His father was a merchant from Tangermünde and, in 1817, he became apprenticed to a businessman in Bremen. He eventually decided to follow his own inclinations and become a painter so, in 1822, he went to Berlin, where he worked in the studios of Wilhelm Wach. He produced his first independent paintings, on religious subjects, in 1825.

In 1829, he moved to Düsseldorf, where he mingled with the local artists. He then went to Rome, where he joined the German art community, and stayed until 1830. Upon returning to Germany, he married Amalia Martens and settled in Berlin. In 1833, he felt the need for improving his work and returned to Düsseldorf, where he studied with Friedrich Wilhelm von Schadow at the Kunstakadmie. During his time there, he sent his works to exhibitions in Berlin. After a major sale to the art dealer, Johann Gottfried Böker, who had a gallery in New York City, he focused much of his attention on the art market in the United States. In 1846 Amalia became seriously ill, and they returned to Berlin to be with her family. She died the following year, leaving him with three sons and a daughter.
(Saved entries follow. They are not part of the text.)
(* ===== verification/DpNames.v ===== *)
(** * Which objects the data path has

    An object exists while its [valid] flag is set.  Only registering and
    unregistering change that: everything a doorbell, a poll or an arriving
    message sets off leaves the sets of queue pairs, completion queues and
    shared receive queues as they are. *)
From S2P Require Export DpTop DpQp DpReset.

(** Only the objects [cx], [qx] and [rx] may have come or gone. *)
Record same_names `{E : Env} (cx qx rx : option Z) (s s' : ionic_datapath) : Prop := {
  sn_cq i : Some i <> cx -> c_valid (cq_at i s') = c_valid (cq_at i s);
  sn_qp i : Some i <> qx -> q_valid (qp_at i s') = q_valid (qp_at i s);
  sn_srq i : Some i <> rx -> sr_valid (srq_at i s') = sr_valid (srq_at i s);
  sn_count : dp_qp_count s' = dp_qp_count s /\ dp_cq_count s' = dp_cq_count s /\ dp_srq_count s' = dp_srq_count s }.

Create HintDb names discriminated.
#[export] Hint Constants Opaque : names.

Section names.
Context {E : Env} {T : Targets} {TL : TargetsLaws} {cx qx rx : option Z}.
Abbreviation N := (same_names cx qx rx).

#[global] Instance same_names_preorder : PreOrder N.
Proof. split; [by split|]. intros a b c [A1 A2 A3 A4] [B1 B2 B3 B4]. split; [..|intuition congruence]; intros i Hi; [rewrite B1, A1|rewrite B2, A2|rewrite B3, A3]; done. Qed.

Lemma names_frame {A} F (m : DP A) : keeps (frame F) m -> flds_disj F [FQp; FCq; FSrq; FCfg] = true -> keeps N m.
Proof.
  intros Hm Hd s. unfold flds_disj in Hd. cbn -[bool_decide] in Hd. bdestr.
  pose proof (Hm s FQp ltac:(done)) as F1. pose proof (Hm s FCq ltac:(done)) as F2. pose proof (Hm s FSrq ltac:(done)) as F3.
  pose proof (Hm s FCfg ltac:(done)) as F4. cbn in F1, F2, F3, F4.
  split; [..|split_and!; congruence]; intros i _; unfold cq_at, qp_at, srq_at; congruence.
Qed.

(** A call that is quiet on the work queues and keeps the completion queues. *)
Lemma quiet_names {A} F (m : DP A) :
  keeps (frame F) m -> flds_disj F [FCfg] = true -> keeps quiet m -> keeps cqs_kept m -> keeps N m.
Proof.
  intros Hm Hd Hq Hc s. unfold flds_disj in Hd. cbn -[bool_decide] in Hd. bdestr. pose proof (Hm s FCfg ltac:(done)) as F4.
  cbn in F4. destruct (Hq s) as [Q1 Q2 _ _]. split; [..|split_and!; congruence]; intros i _.
  - apply Hc.
  - specialize (Q1 i). by apply (f_equal q_valid) in Q1.
  - specialize (Q2 i). by apply (f_equal sr_valid) in Q2.
Qed.

Lemma upd_qp_names i f : (Some i = qx \/ forall q, q_valid (f q) = q_valid q) -> keeps N (upd_qp i f).
Proof.
  intros Hf s. split; try done. intros j Hj. rewrite qp_at_upd. case_decide; [subst|done]. by destruct Hf as [<-|Hf].
Qed.
Lemma upd_cq_names i f : (Some i = cx \/ forall c, c_valid (f c) = c_valid c) -> keeps N (upd_cq i f).
Proof.
  intros Hf s. split; try done. intros j Hj. rewrite cq_at_upd. case_decide; [subst|done]. by destruct Hf as [<-|Hf].
Qed.
Lemma upd_srq_names i f : (Some i = rx \/ forall r, sr_valid (f r) = sr_valid r) -> keeps N (upd_srq i f).
Proof.
  intros Hf s. split; try done. intros j Hj. rewrite srq_at_upd. case_decide; [subst|done]. by destruct Hf as [<-|Hf].
Qed.
End names.

Ltac names_upd :=
  first [apply upd_qp_names | apply upd_cq_names | apply upd_srq_names];
  first [by left | right; intros ?; repeat case_match; cbn; congruence].
Ltac names_step :=
  first [ solve [auto 2 with names nocore]
        | eapply names_frame; [solve [auto 2 with frame nocore] | reflexivity]
        | solve [names_upd]
        | keeps_step ].
Ltac names_auto := repeat names_step.
(** One run of a call that keeps the names. *)
Ltac names_run :=
  match goal with |- same_names ?c ?q ?r _ (?m _).2 => assert (keeps (same_names c q r) m) as Hkeeps; [names_auto|apply Hkeeps] end.

Section names_ops.
Context {E : Env} {T : Targets} {TL : TargetsLaws} {cx qx rx : option Z}.
Abbreviation N := (same_names cx qx rx).

(** ** Completions and receives *)
Lemma fire_event_names c : keeps N (cq_fire_event c).
Proof. unfold cq_fire_event. names_auto. Qed.
Hint Resolve fire_event_names : names.
Lemma count_names q c : keeps N (dp_count q c).
Proof. unfold dp_count. names_auto. Qed.
Hint Resolve count_names : names.
Lemma count_cqe_err_names q t st : keeps N (dp_count_cqe_err q t st).
Proof. unfold dp_count_cqe_err. names_auto. Qed.
Hint Resolve count_cqe_err_names : names.
Lemma cq_post_names c body sl ty q e : keeps N (cq_post c body sl ty q e).
Proof. unfold cq_post. names_auto. Qed.
Hint Resolve cq_post_names : names.
Lemma cq_post_recv_names c q w sq op imm bl e mac v4 : keeps N (cq_post_recv c q w sq op imm bl e mac v4).
Proof. unfold cq_post_recv. names_auto. Qed.
Lemma cq_post_flush_names c q t : keeps N (cq_post_flush c q t).
Proof. unfold cq_post_flush. names_auto. Qed.
Lemma cq_post_send_msn_names c q m st : keeps N (cq_post_send_msn c q m st).
Proof. unfold cq_post_send_msn. names_auto. Qed.
Lemma cq_post_send_npg_names c q w st : keeps N (cq_post_send_npg c q w st).
Proof. unfold cq_post_send_npg. names_auto. Qed.
Lemma take_recv_names q : keeps N (take_recv q).
Proof. unfold take_recv. names_auto. Qed.
Hint Resolve cq_post_recv_names cq_post_flush_names cq_post_send_msn_names cq_post_send_npg_names take_recv_names : names.
Lemma deliver_recv_names dq sq src sh op imm : keeps N (ionic_dp_deliver_recv dq sq src sh op imm).
Proof. unfold ionic_dp_deliver_recv. names_auto. Qed.
Hint Resolve deliver_recv_names : names.
(** ** Memory regions *)
Definition handle_create_mr_op (body : list Z) (len : Z) : ADM Z :=
  with_body len 45 (
    let mrid := ernic_get_le32 body 20 in
    let access := Z.land (ernic_get_le16 body 40) IONIC_MRF_ACCESS_MASK in
    let mr_va := ernic_get_le64 body 0 in
    let mr_len := ernic_get_le64 body 8 in
    if UINT64_MAX - mr_va <? mr_len then mret IONIC_RC_ERANGE
    else
      match adminq_mr_entry mrid with
      | None => mret IONIC_RC_ERANGE
      | Some slot =>
          e ← ctx_gets (mr_entry_at slot);
          if me_valid e then mret IONIC_RC_EEXIST
          else
            pd ← adminq_get_pd;
            match pd with
            | inl _ => mret IONIC_RC_ERDMA
            | inr pd_handle =>
                r ← ernic_rm_alloc_mr bo pd_handle access;
                match r with
                | inl _ => mret IONIC_RC_ERDMA
                | inr mr_handle =>
                    let mrbuf := BufDesc (ernic_get_le64 body 32) (ernic_get_le32 body 28) (body !!! 44%nat) in
                    ret ← (if mr_len =? 0 then on_dp (ionic_datapath_unregister_mr mrid) ;; mret 0
                           else on_dp (ionic_datapath_register_mr mrid mr_va mr_len mrbuf));
                    if negb ((ret : Z) =? 0) then ernic_rm_dealloc_mr bo mr_handle ;; mret (adminq_dp_status ret)
                    else
                      in_ctx (fun c => c <| ax_mr_map ::= <[slot := MrEntry true mr_handle]> |>) ;;
                      mret IONIC_RC_SUCCESS
                end
            end
      end).

Definition handle_destroy_mr_op (body : list Z) (len : Z) : ADM Z :=
  with_body len 4 (
    let mrid := ernic_get_le32 body 0 in
    on_dp (ionic_datapath_unregister_mr mrid) ;;
    r ← ctx_gets (adminq_lookup_mr mrid);
    match r with
    | None => mret IONIC_RC_ENOENT
    | Some mr_handle => ernic_rm_dealloc_mr bo mr_handle ;; in_ctx (adminq_unmap_mr mrid) ;; mret IONIC_RC_SUCCESS
    end).

(** ** Address handles *)
Definition handle_create_ah_op (body : list Z) (len : Z) : ADM Z :=
  if len <? 24 then mret IONIC_RC_EINVAL
  else
    let hdr_dma := ernic_get_le64 body 0 in
    let hdr_len := ernic_get_le32 body 8 in
    let ah_id := Z.land (ernic_get_le32 body 16) ID_MASK in
    addr ← (if negb (hdr_len =? 0) && negb (hdr_dma =? 0) then adminq_parse_roce_hdr hdr_dma hdr_len else mret None);
    match (addr : option (list Z * list Z * list Z)) with
    | None => on_dp (ionic_datapath_register_ah ah_id None None None) ;; mret IONIC_RC_SUCCESS
    | Some (dgid, sgid, dmac) =>
        on_dp (ionic_datapath_register_ah ah_id (Some dgid) (Some sgid) (Some dmac)) ;;
        here ← gets (fun s => ionic_dp_local_node (am_dp s));
        (if negb ((here : Z) =? UINT32_MAX) then _ ← on_dp (ionic_dp_node_from_gid (Some dgid)); mret tt else mret tt) ;;
        mret IONIC_RC_SUCCESS
    end.

Definition handle_destroy_ah_op (body : list Z) (len : Z) : ADM Z :=
  if len <? 4 then mret IONIC_RC_EINVAL
  else on_dp (ionic_datapath_unregister_ah (Z.land (ernic_get_le32 body 0) ID_MASK)) ;; mret IONIC_RC_SUCCESS.

(** ** Dispatch *)
Definition ionic_adminq_dispatch_wqe (op : Z) (body : list Z) (len : Z) : ADM Z :=
  in_ctx (fun c => c <| ax_resp_len := 0 |>) ;;
  if op =? IONIC_V1_ADMIN_NOOP then mret IONIC_RC_SUCCESS
  else if op =? IONIC_V1_ADMIN_CREATE_CQ then handle_create_cq_op body len
  else if op =? IONIC_V1_ADMIN_CREATE_QP then handle_create_qp_op body len
  else if op =? IONIC_V1_ADMIN_CREATE_SRQ then handle_create_srq_op body len
  else if op =? IONIC_V1_ADMIN_MODIFY_SRQ then handle_modify_srq_op body len
  else if op =? IONIC_V1_ADMIN_QUERY_SRQ then handle_query_srq_op body len
  else if op =? IONIC_V1_ADMIN_DESTROY_SRQ then handle_destroy_srq_op body len
  else if op =? IONIC_V1_ADMIN_CREATE_MR then handle_create_mr_op body len
  else if op =? IONIC_V1_ADMIN_DESTROY_MR then handle_destroy_mr_op body len
  else if op =? IONIC_V1_ADMIN_DESTROY_CQ then handle_destroy_cq_op body len
  else if op =? IONIC_V1_ADMIN_DESTROY_QP then handle_destroy_qp_op body len
  else if op =? IONIC_V1_ADMIN_MODIFY_QP then handle_modify_qp_op body len
  else if op =? IONIC_V1_ADMIN_QUERY_QP then handle_query_qp_op body len
  else if op =? IONIC_V1_ADMIN_CREATE_AH then handle_create_ah_op body len
  else if op =? IONIC_V1_ADMIN_DESTROY_AH then handle_destroy_ah_op body len
  else if op =? IONIC_V1_ADMIN_QUERY_AH then mret IONIC_RC_SUCCESS
  else if (op =? IONIC_V1_ADMIN_STATS_HDRS) || (op =? IONIC_V1_ADMIN_STATS_VALS) ||
          (op =? IONIC_V1_ADMIN_QP_STATS_HDRS) || (op =? IONIC_V1_ADMIN_QP_STATS_VALS) then handle_stats_op op body len
  else if (op =? IONIC_V1_ADMIN_MODIFY_DCQCN) || (op =? IONIC_V1_ADMIN_DEBUG) then mret IONIC_RC_SUCCESS
  else mret IONIC_RC_EOPCODE.
End commands.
In Berlin, King Frederick William IV gave him numerous commissions for works in public buildings and churches; beginning with frescoes in the chapel at Berlin Palace. Over the next few years, he would create works at the Neues Museum, the Church of Peace, Potsdam, St. Jacob's Church and St. Hedwig's Cathedral. He also produced what he considered to be his masterwork, "Die Magdeburger Jungfrauen", depicting a scene from the Sack of Magdeburg, which occupied him from 1852 to 1866.

In the early 1840s, he had become interested in Catholicism when his friend, Ernst Deger, gave him a book by Clemens Brentano: Das bittere Leiden unsers Herrn Jesu Christi (The Bitter Suffering of Our Lord Jesus Christ), which dealt with the life of the mystic, Anna Katharina Emmerick. In 1858, after a series of disagreements with the Protestant clergy, he formally converted for what he called 'reasons of conscience".

In 1863 he remarried, to Charlotte Witt. Over the next few years, he turned to painting idyllic works; featuring children, angels and fairies. In 1876, he retired to Landeck, a resort city he had visited during his summer vacations. He died there six years later.